— Exercise goal —
Below are records; reproduce exactly the lines from the one that has "(action : option str)" through the one that has "else if bool_decide (key = K_Q)", ends included, and nothing more.

Stored items
(** The digit groups of the [','] format: threes counted from the
    right, so only the first group can be shorter. *)
Definition group3 (digits : str) : list str :=
  let r := (List.length digits mod 3)%nat in
  (if (r =? 0)%nat then [] else [firstn r digits]) ++ chunk3 (skipn r digits).

(** [f"{z:,}"] on an int. *)
Definition format_commas (z : Z) : str :=
  if z <? 0 then lit "-" ++ join [COMMA] (group3 (str_of_int (- z)))
  else join [COMMA] (group3 (str_of_int z)).

(** ** The cells of a row of [_build_search_table] *)

(** [github_stars_display] *)
Definition github_stars_display (skill : Skill) : str :=
  if 0 <? github_stars skill then format_commas (github_stars skill)
  else lit "-".

(** [truncate(skill.description or "", 70)] *)
Definition description_cell (skill : Skill) : str :=
  truncate (match skill_description skill with
            | Some d => d
            | None => []
            end) 70.

(** [skill.id[:8] + "..."] *)
Definition id_cell (skill : Skill) : str :=
  slice_to (skill_id skill) 8 ++ ELLIPSIS.

(** [row_style]: the row whose position is [selected_index] is shown in
    reverse video. *)
Definition row_style (i selected_index : Z) : option str :=
  if i =? selected_index then Some (lit "reverse") else None.

(** The styles of the rows, in the order [enumerate(skills)] adds them. *)
Definition row_styles (skills : list Skill) (selected_index : Z)
  : list (option str) :=
  List.map (fun '(i, _) => row_style i selected_index) (enumerate skills).

(** The [selected_index] of the table printed outside interactive mode. *)
Definition NO_SELECTION : Z := -1.

(** ** The skill-detail screen: the key loop *)

Definition A_INSTALL : str := lit "install".
Definition A_BACK : str := lit "back".

Inductive detail_step_result :=
| DContinue
| DReturn (action : option str)
| DRaise.

Definition detail_step (has_back : bool) (t : tick) : detail_step_result :=
  match t with
  | ReadError => DRaise
  | Key key _ =>
      if bool_decide (key = lit "i") || bool_decide (key = lit "I") then
        DReturn (Some A_INSTALL)
      else if bool_decide (key = K_LEFT) && has_back then
        DReturn (Some A_BACK)
      else if bool_decide (key = K_Q) || bool_decide (key = lit "Q")
              || bool_decide (key = K_ESCAPE) || bool_decide (key = K_CTRL_C)
      then DReturn None
      else DContinue
  end.
(* ===== verification/_CoqProject ===== *)
-Q . S2P
Prelude.v
Errors.v
Contract.v
Externals.v
Locks.v
Validation.v
Chunks.v
Fingerprint.v
Pagination.v
Tables.v
Store.v
Storage.v
Uploads.v
Receipts.v
Completion.v
Deletion.v
Recovery.v
Archive.v
Invariants.v
Assembly.v
Publication.v
Reclamation.v
Visibility.v
Catalogue.v
Lifecycle.v
Ledger.v
Restart.v
Outcomes.v
Removal.v
Collection.v
System.v
Filing.v
Refinement.v
Reconcile.v
Canonical.v
Documents.v
Retrieval.v
Download.v
Delivery.v
Integrity.v
Scanning.v
Certification.v
Config.v
Inventory.v
Apart.v
Bootstrap.v
Disk.v
Scenario.v
Maintenance.v
Backup.v
Safekeeping.v
Attestation.v
Restoration.v
Survival.v
Resumption.v
Feasibility.v
Cli.v
Drill.v
(* ===== verification/Prelude.v ===== *)
(** * Patwari: a verification library for the archive server

    [patwari-server] (Rust, [src/crates/patwari-server/src/]) keeps complete
    sessions of coding agents: a client uploads the artifacts of a capture in
    chunks, the server verifies every byte and publishes an immutable snapshot;
    snapshots are listed, downloaded, retired; the whole archive is scanned,
    backed up and restored. Metadata is in SQLite, the bytes in files named by
    their digest. This library is a model of that code with the theorems that
    make it correct. The other files build on this one, which holds results,
    machine integers, strings as sequences of UTF-8 bytes and list lemmas.

    ** How the code is modelled

    - Pure code is a function with the source's checks in the source's order.
      An integer is a [Z] kept in its range by the checked conversions of this
      file (u64, i64, u32, u16); [Result] is [res] with [let?]; a string is its
      bytes.
    - A handler is a function of the state monad of Store.v: [M E A] takes the
      committed tables, the files and a counter of operations. The class [Env]
      tells of each numbered operation whether it fails and what the clock says.
      A process killed in a request is the environment in which every operation
      from some point on fails; a transaction that does not commit leaves the
      tables as they were; a directory removal or a copy may stop half way. A
      theorem over all environments is a theorem about every failure and every
      crash point.
    - [wp m Q s] says that [Q] holds of the result and the store of [m] from
      [s], for every counter; its rules (Store.v) are the program logic of the
      library.
    - Tables are lists of rows in insertion order (Tables.v, a Module per
      table); SELECT filters, INSERT appends after the uniqueness checks.
    - Requests on one upload, snapshot or blob are serialized by lock stripes
      (Locks.v), so the server is one request at a time (System.v). What runs
      across processes, backups against requests, is modelled with every
      interleaving of system calls (Maintenance.v).

    ** The files

    Interfaces and pure parts.
    - Errors.v: [error.rs], with the error types of the gate and of backups.
    - Contract.v: [contract.rs], documents and their enumerations.
    - Externals.v: the crates the server calls, as classes with laws.
    - Validation.v: [validation.rs]. Chunks.v: chunk layouts, bitmaps, hashing.
      Fingerprint.v: canonical documents, digests of older servers, the snapshot
      fingerprint ([ingestion.rs]).
    - Pagination.v: [pagination.rs]. Config.v: [config.rs].
    - Locks.v: the stripes of [service.rs] and the order the handlers take them.

    State and handlers.
    - Tables.v, Store.v, Storage.v: the migrations, effects, [storage.rs].
    - Uploads.v, Completion.v, Receipts.v, Recovery.v: [ingestion.rs].
    - Deletion.v: [deletion.rs]. Documents.v, Retrieval.v, Download.v:
      [retrieval.rs]. Reconcile.v: [reconcile_snapshot]. Inventory.v:
      [inventory.rs]. Integrity.v: [integrity.rs]. Bootstrap.v: [database.rs],
      [health.rs] and the start in [service.rs]. System.v: the routes.
    - Maintenance.v: [maintenance.rs] and its callers. Disk.v and Backup.v:
      [backup.rs]. Cli.v: [main.rs].

    Theories.
    - Archive.v, Invariants.v, Assembly.v, Publication.v, Reclamation.v,
      Visibility.v, Ledger.v, Restart.v, System.v: every request and every
      restart, from any point where the last one was cut short, keeps the store
      sound; so every reachable store restores every artifact of every live
      snapshot, keeps uploads distinct and accepted chunks on disk.
    - Catalogue.v, Filing.v, Refinement.v: the abstract archive publishes and
      retires snapshots, and the server refines it: a published snapshot never
      changes, and its identifier never names another.
    - Outcomes.v, Lifecycle.v, Removal.v, Collection.v: what each answer of the
      writing handlers means, on every branch, and what a collection removes,
      whatever fails, and removes for certain when nothing does.
    - Canonical.v, Delivery.v: live snapshots are the projection of their
      manifest; downloads deliver exactly the bytes it announces.
    - Scanning.v, Certification.v: a scan only observes, its report is the
      account of what it recorded, and a healthy report certifies the archive.
    - Apart.v, Bootstrap.v, Config.v: a start takes up any reached archive under
      one identity; the environment is read exactly and the configuration keeps
      its promises to the handlers.
    - Safekeeping.v, Attestation.v, Restoration.v, Survival.v, Resumption.v,
      Feasibility.v: a backup is complete or not there, its validation is exact,
      a restore replaces an empty destination by a surveyed copy or leaves it
      empty, what was backed up is what is restored, a server goes on from it,
      and a backup of an archive at rest succeeds. Maintenance.v: nobody else touches the
      archive while a backup reads it; waits end. Cli.v: lines and exit codes
      tell the truth.
    - Scenario.v, Drill.v: the theorems on a concrete run, by evaluation.

    ** Interfaces between the parts

    The handlers are proved against predicates of the store, not against each
    other: [DbInvariant] and [DrawStable] (Store.v) are the classes of the
    invariants that no change of the files, and no drawn identifier, can break. [reachable]
    (System.v) is the closure of [serve] from an empty archive, with any
    environment for each step; Refinement, Delivery and Bootstrap use only its
    invariants. The host of a backup is a store whose files are the whole file
    system; the service on a staged copy runs in the subtree of its directory,
    on the tables the database file holds ([service_in]). Restoration uses the
    scanner only through its specifications in Certification ([scan_observes],
    [scan_certifies]).

    ** What is a parameter

    Code that is not in the repository is an argument with the laws the code
    relies on: time formatting ([TimeLib]), UUIDs ([UuidLib]: drawn identifiers
    are distinct), SHA-256 ([ShaLib]: 32 bytes; no collision-freedom is assumed,
    theorems that need it name the collision), zstd ([ZstdLib]), media types,
    serde_json ([JsonLib], [CursorCodec], [FilterJson], [BackupJson]: round
    trips), base64 and header syntax ([HttpLib]), file stamps ([FileStamps]),
    SQLite's own checks ([SqliteChecks]) and files ([SqliteFiles]: a database
    file holds tables), socket addresses, symbolic links and devices ([Host]),
    the permit of a backup ([Gate]) and the paths of the command line
    ([Console]). Externals, Scenario and Drill instantiate them with small
    concrete functions, on which the witnesses run.

    ** Bounds and fuel

    Recursion is structural but for a few loops. [decimal_digits] has 20 digits,
    enough for 64 bits; [has_file_ancestor] has one round per character of the
    path, which every round shortens; [scan_pages] has one round per row and one
    more, and more rounds change nothing ([page_loops_end]); the loops of
    Maintenance are steps of a relation, and a theorem there bounds the wait for
    the exclusive lock. [usize] has 64 bits.

    ** Not modelled

    The HTTP framework (axum: routing of texts, headers as bytes, timeouts but
    for the answer to one), the connection pool, the running of the migrations
    and the SQL engine itself (sqlx, SQLite), logs, the signal that ends the
    service, and the test hooks of [service.rs], which only the tests compile.
    Row structs of single queries have no definition of their own: the queries
    return the rows of Tables.v. The tasks a scan runs together run one after
    the other, since they only read. A call that a cancelled request was in
    when it was dropped (tokio's blocking file operations, sqlx's statements)
    is taken not to be carried out any more (Maintenance.v). *)
From stdpp Require Import prelude strings gmap sorting list.
From Stdlib Require Import ZArith NArith Ascii Lia.
From Stdlib.Strings Require Import Byte.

— Task output —
| DReturn (action : option str)
| DRaise.

Definition detail_step (has_back : bool) (t : tick) : detail_step_result :=
  match t with
  | ReadError => DRaise
  | Key key _ =>
      if bool_decide (key = lit "i") || bool_decide (key = lit "I") then
        DReturn (Some A_INSTALL)
      else if bool_decide (key = K_LEFT) && has_back then
        DReturn (Some A_BACK)
      else if bool_decide (key = K_Q) || bool_decide (key = lit "Q")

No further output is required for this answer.